• _WHAT NEEDS TO BE DONE_
Transcribe all the material exactly. Leave every line as it is.

• _MATERIAL SUPPLIED_
--------
(** * NNUE accumulator stack: a shallow embedding of
      [src/nnue/nnue_accumulator.cpp] and the properties of its
      incremental and refresh kernels.

    Conventions of the embedding.
    - [int16_t] and [int32_t] lanes are integers of [Z]; every arithmetic
      operation wraps explicitly ([wrap 16], [wrap 32]).
    - [std::size_t] values are integers of [Z] taken modulo [2^64].
    - C arrays are lists; a failed [assert] and an access outside an
      array make the computation return [None].
    - [Bitboard] is a 64-bit set of squares held in a [Z].
    - The collaborators that live in other translation units (the feature
      set, the position, the SIMD tiling constants) are interfaces. *)

From stdpp Require Import base numbers option list.

(** ** Chess types *)

Inductive Color := WHITE | BLACK.
Inductive PieceType := PAWN | KNIGHT | BISHOP | ROOK | QUEEN | KING.

Global Instance Color_eq_dec : EqDecision Color.
Proof. solve_decision. Defined.
Global Instance PieceType_eq_dec : EqDecision PieceType.
Proof. solve_decision. Defined.

Definition Piece : Type := Color * PieceType.
Definition make_piece (c : Color) (pt : PieceType) : Piece := (c, pt).

Abbreviation Square := Z (only parsing).
Abbreviation Bitboard := Z (only parsing).
Abbreviation IndexType := nat (only parsing).
Abbreviation IndexList := (list nat) (only parsing).

(** [for (Color c : {WHITE, BLACK})] and
    [for (PieceType pt = PAWN; pt <= KING; ++pt)]. *)
Definition Colors : list Color := [WHITE; BLACK].
Definition PieceTypes : list PieceType := [PAWN; KNIGHT; BISHOP; ROOK; QUEEN; KING].

(** A two-element array indexed by [Color]. *)
Definition set_color {A} (f : Color -> A) (c : Color) (v : A) : Color -> A :=
  fun c' => if decide (c' = c) then v else f c'.

(** ** Machine arithmetic *)

(** Two's complement wrap-around of a [w]-bit signed lane. *)
Definition wrap (w : Z) (x : Z) : Z :=
  ((x + 2 ^ (w - 1)) mod 2 ^ w - 2 ^ (w - 1))%Z.

Definition in_range (w : Z) (x : Z) : Prop :=
  (- 2 ^ (w - 1) <= x < 2 ^ (w - 1))%Z.

(** [std::size_t] arithmetic. *)
Definition size_t_sub (a b : Z) : Z := ((a - b) mod 2 ^ 64)%Z.
Definition size_t_add (a b : Z) : Z := ((a + b) mod 2 ^ 64)%Z.

(** ** SIMD facade *)

(** A vector register is the list of its lanes. *)
Abbreviation vec := (list Z) (only parsing).

(** The build configuration: whether [VECTOR] is defined, the number of
    16-bit lanes of [vec_t], of 32-bit lanes of [psqt_vec_t], and the
    register counts of [SIMDTiling].  Without [VECTOR] the wrappers
    hold one lane. *)
Class SIMD := {
  VECTOR : bool;
  Vec16Lanes : nat;
  Vec32Lanes : nat;
  NumRegs : nat;
  NumPsqtRegs : nat
}.

Definition TileHeight `{SIMD} : nat := NumRegs * Vec16Lanes.
Definition PsqtTileHeight `{SIMD} : nat := NumPsqtRegs * Vec32Lanes.

(** [Vec16Wrapper] and [Vec32Wrapper]: a lane count and a lane width. *)
Record VectorWrapper := { lanes : nat; bits : Z }.
Definition Vec16Wrapper `{SIMD} : VectorWrapper := {| lanes := Vec16Lanes; bits := 16 |}.
Definition Vec32Wrapper `{SIMD} : VectorWrapper := {| lanes := Vec32Lanes; bits := 32 |}.

Definition vec_add (w : Z) (a b : vec) : vec := zip_with (fun x y => wrap w (x + y)) a b.
Definition vec_sub (w : Z) (a b : vec) : vec := zip_with (fun x y => wrap w (x - y)) a b.

Definition vec_add_16 := vec_add 16.
Definition vec_sub_16 := vec_sub 16.
Definition vec_add_psqt_32 := vec_add 32.
Definition vec_sub_psqt_32 := vec_sub 32.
--------
• _WRITTEN REPLY_
(** * NNUE accumulator stack: a shallow embedding of
      [src/nnue/nnue_accumulator.cpp] and the properties of its
      incremental and refresh kernels.

    Conventions of the embedding.
    - [int16_t] and [int32_t] lanes are integers of [Z]; every arithmetic
      operation wraps explicitly ([wrap 16], [wrap 32]).
    - [std::size_t] values are integers of [Z] taken modulo [2^64].
    - C arrays are lists; a failed [assert] and an access outside an
      array make the computation return [None].
    - [Bitboard] is a 64-bit set of squares held in a [Z].
    - The collaborators that live in other translation units (the feature
      set, the position, the SIMD tiling constants) are interfaces. *)

From stdpp Require Import base numbers option list.

(** ** Chess types *)

Inductive Color := WHITE | BLACK.
Inductive PieceType := PAWN | KNIGHT | BISHOP | ROOK | QUEEN | KING.

Global Instance Color_eq_dec : EqDecision Color.
Proof. solve_decision. Defined.
Global Instance PieceType_eq_dec : EqDecision PieceType.
Proof. solve_decision. Defined.

Definition Piece : Type := Color * PieceType.
Definition make_piece (c : Color) (pt : PieceType) : Piece := (c, pt).

Abbreviation Square := Z (only parsing).
Abbreviation Bitboard := Z (only parsing).
Abbreviation IndexType := nat (only parsing).
Abbreviation IndexList := (list nat) (only parsing).

(** [for (Color c : {WHITE, BLACK})] and
    [for (PieceType pt = PAWN; pt <= KING; ++pt)]. *)
Definition Colors : list Color := [WHITE; BLACK].
Definition PieceTypes : list PieceType := [PAWN; KNIGHT; BISHOP; ROOK; QUEEN; KING].

(** A two-element array indexed by [Color]. *)
Definition set_color {A} (f : Color -> A) (c : Color) (v : A) : Color -> A :=
  fun c' => if decide (c' = c) then v else f c'.

(** ** Machine arithmetic *)

(** Two's complement wrap-around of a [w]-bit signed lane. *)
Definition wrap (w : Z) (x : Z) : Z :=
  ((x + 2 ^ (w - 1)) mod 2 ^ w - 2 ^ (w - 1))%Z.

Definition in_range (w : Z) (x : Z) : Prop :=
  (- 2 ^ (w - 1) <= x < 2 ^ (w - 1))%Z.

(** [std::size_t] arithmetic. *)
Definition size_t_sub (a b : Z) : Z := ((a - b) mod 2 ^ 64)%Z.
Definition size_t_add (a b : Z) : Z := ((a + b) mod 2 ^ 64)%Z.

(** ** SIMD facade *)

(** A vector register is the list of its lanes. *)
Abbreviation vec := (list Z) (only parsing).

(** The build configuration: whether [VECTOR] is defined, the number of
    16-bit lanes of [vec_t], of 32-bit lanes of [psqt_vec_t], and the
    register counts of [SIMDTiling].  Without [VECTOR] the wrappers
    hold one lane. *)
Class SIMD := {
  VECTOR : bool;
  Vec16Lanes : nat;
  Vec32Lanes : nat;
  NumRegs : nat;
  NumPsqtRegs : nat
}.

Definition TileHeight `{SIMD} : nat := NumRegs * Vec16Lanes.
Definition PsqtTileHeight `{SIMD} : nat := NumPsqtRegs * Vec32Lanes.

(** [Vec16Wrapper] and [Vec32Wrapper]: a lane count and a lane width. *)
Record VectorWrapper := { lanes : nat; bits : Z }.
Definition Vec16Wrapper `{SIMD} : VectorWrapper := {| lanes := Vec16Lanes; bits := 16 |}.
Definition Vec32Wrapper `{SIMD} : VectorWrapper := {| lanes := Vec32Lanes; bits := 32 |}.

Definition vec_add (w : Z) (a b : vec) : vec := zip_with (fun x y => wrap w (x + y)) a b.
Definition vec_sub (w : Z) (a b : vec) : vec := zip_with (fun x y => wrap w (x - y)) a b.

Definition vec_add_16 := vec_add 16.
Definition vec_sub_16 := vec_sub 16.
Definition vec_add_psqt_32 := vec_add 32.
Definition vec_sub_psqt_32 := vec_sub 32.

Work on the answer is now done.